In the 17th century, the Przemyśl Jewish community led the Red Russian Jewish Zemstvo organization. In 1638, King Władysław IV granted a privelage to the Przemyśl kehilia which obliged the community to “… recognize the town as the oldest; bury the dead there; perform rituals in the Przemyśl synagogue; pay taxes to the town; take apples (jabłka rajskie) from the town; ensure that each tenant pays the doctors’ or rabbis’ salaries set at 3 zlotys; make all appeals concerning the trials to this very rabbi…”.

Samuel Szmelke was the leader of the Przemyśl kehilla and recor of the community's yeshiva at the beginning of the 17th century uneil his death in 1628. His duties were then assumed by Moszko Jakubowicz Stryjski, a leaseholder of the Stryj eldership and of the salt mines near Stary Sambor and the Przemyśl duties. The kehilla's authority extended to Jews living in the districts of Dynowski,  Jarosławski, Kańczucki and Pruchnicki among others. Jews in all of these areas were required to pay taxes to the kehilla and submit to the judicial authority of the local rabbi.

In 1630, Moszko Szmuklerz, a Jew from Przemyśl was accused of host desecration. After enduring trials and torutre, he was sentenced to die by being burnt at the stake. In 1646, alderman Birczy Sieńko accused Jelonek, one of Przemyśl's Jews, of the ritual murder of his daughter. When the trial failed to prove him guilty, the alderman was sentenced to death as a slanderer.
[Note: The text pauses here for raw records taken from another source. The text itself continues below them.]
(** X10. The decoder returns an error exactly when some child of the
    subtree root is refused by its parser (a malformed recognised leaf, an
    undecodable disk, an [ipaddress] directory), and returns normally
    otherwise, whatever config it starts from: nothing else makes a decode
    fail. *)
Theorem decoder_fails_iff nodeId root cfg :
  ((exists e, result_of (loadHardwareConfig nodeId (Some (mkResponse (Some root))) cfg)
              = Err e)
   <-> exists c, c ∈ Nodes root /\ failing_category c)
  /\ (result_of (loadHardwareConfig nodeId (Some (mkResponse (Some root))) cfg) = Ok tt
      <-> ~ exists c, c ∈ Nodes root /\ failing_category c).
Proof.
  assert ((exists e, result_of (loadHardwareConfig nodeId (Some (mkResponse (Some root))) cfg)
                     = Err e)
          <-> exists c, c ∈ Nodes root /\ failing_category c) as Hiff.
  { split.
    - intros [e He]. unfold loadHardwareConfig, range in He. cbn [RespNode] in He.
      apply range_from_Err_elem in He as (c & j & t & Hin & Hc).
      exists c. split; [done|]. by eapply loadHardwareComponent_Err.
    - intros (c & Hin & Hc).
      by apply (loadHardwareConfig_fails nodeId root c Hin), failing_category_fails. }
  split; [exact Hiff|]. rewrite <- Hiff.
  pose proof (loadHardwareConfig_never_panics nodeId (Some (mkResponse (Some root))) cfg)
    as Hnp.
  destruct (result_of _) as [[]|e|p].
  - split; [|done]. intros _ [e He]. done.
  - split; [done|]. intros H. destruct H. by exists e.
  - by destruct (Hnp p).
Qed.

End DecodeFailure.

(** ** Empty text in numeric leaves *)

Section EmptyText.
Context `{E : Env}.

Lemma modify_then_run {St A} (f : St -> St) (k : M St A) s :
  (modify f ;;; k) s = k (f s).
Proof. unfold bind, modify. by destruct (k (f s)) as [[? ?] ?]. Qed.

Lemma then_modify_result {St V} (m : M St V) (f : V -> St -> St) s :
  result_of ((v <- m ;; modify (f v)) s)
  = match result_of (m s) with Ok _ => Ok tt | Err e => Err e | Panic p => Panic p end.
Proof. unfold bind, modify, result_of. by destruct (m s) as [[l t] [v|e|p]]. Qed.

(** A loop that returned normally ran its first body, and then the rest
    of the loop, to a normal return. *)
Lemma range_from_Ok_cons {St A} (body : nat -> A -> M St unit) x xs i s :
  result_of (range_from i (x :: xs) body s) = Ok tt ->
  result_of (body i x s) = Ok tt
  /\ result_of (range_from (S i) xs body (state_of (body i x s))) = Ok tt
  /\ state_of (range_from i (x :: xs) body s)
     = state_of (range_from (S i) xs body (state_of (body i x s))).
Proof.
  simpl. unfold bind, result_of, state_of.
  destruct (body i x s) as [[l t] [[]|e|p]]; simpl; try done.
  by destruct (range_from (S i) xs body t) as [[? ?] ?].
Qed.

Lemma range_from_Ok_app {St A} (body : nat -> A -> M St unit) xs ys i s :
  result_of (range_from i (xs ++ ys) body s) = Ok tt ->
  result_of (range_from i xs body s) = Ok tt
  /\ result_of (range_from (i + length xs) ys body (state_of (range_from i xs body s)))
     = Ok tt
  /\ state_of (range_from i (xs ++ ys) body s)
     = state_of (range_from (i + length xs) ys body (state_of (range_from i xs body s))).
Proof.
  rewrite range_from_app. unfold bind, result_of, state_of.
  destruct (range_from i xs body s) as [[l t] [[]|e|p]]; simpl; try done.
  by destruct (range_from (i + length xs) ys body t) as [[? ?] ?].
Qed.

(** *** Loops whose bodies return the same whatever the state *)

Lemma range_from_result_any {St A} (body : nat -> A -> M St unit) xs :
  (forall i x s s', result_of (body i x s) = result_of (body i x s')) ->
  forall i s s', result_of (range_from i xs body s) = result_of (range_from i xs body s').
Proof.
  intros Hb. induction xs as [|x xs IH]; intros i s s'; simpl; [done|].
  specialize (Hb i x s s'). unfold bind, result_of in *.
  destruct (body i x s) as [[l t] r], (body i x s') as [[l' t'] r']; simpl in *. subst r'.
  destruct r as [[]|e|p]; try done. specialize (IH (S i) t t').
  by destruct (range_from (S i) xs body t) as [[? ?] ?],
              (range_from (S i) xs body t') as [[? ?] ?].
Qed.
Around 1692, a jew named Jehuda was accused of sacrilege and hanged after undergoing torture. There were a total of nine conflicts between the 1550's and 1750's including many roberries of Jews. The largest of these robberies occured in 1746 when students of the Jesuit College raided the Jewish district and robbed many local houses, including the home of Rabbi Moszko Szmujłowicz. They also ransacked the synagogue, destroying 22 parchment Torah scrolls. In return the Society of Jesus compensated the Jewish community with 15,000 Polish Guilder. A number of annexes to the synagogue were build in the following years to house a yeshiva, a room for studying the Torah, two prayer rooms, and a Klojz.

When the town was besieged during the Swedish invasion, Jews took part in the defence of Przemyśl. They did the same during the Tartar invasion in 1672.

In the second half of the 17th century, Jews were allowed to establish their own guilds. There is mention of a furriers’ guild in 1654 and a tailors’ guild in 1689.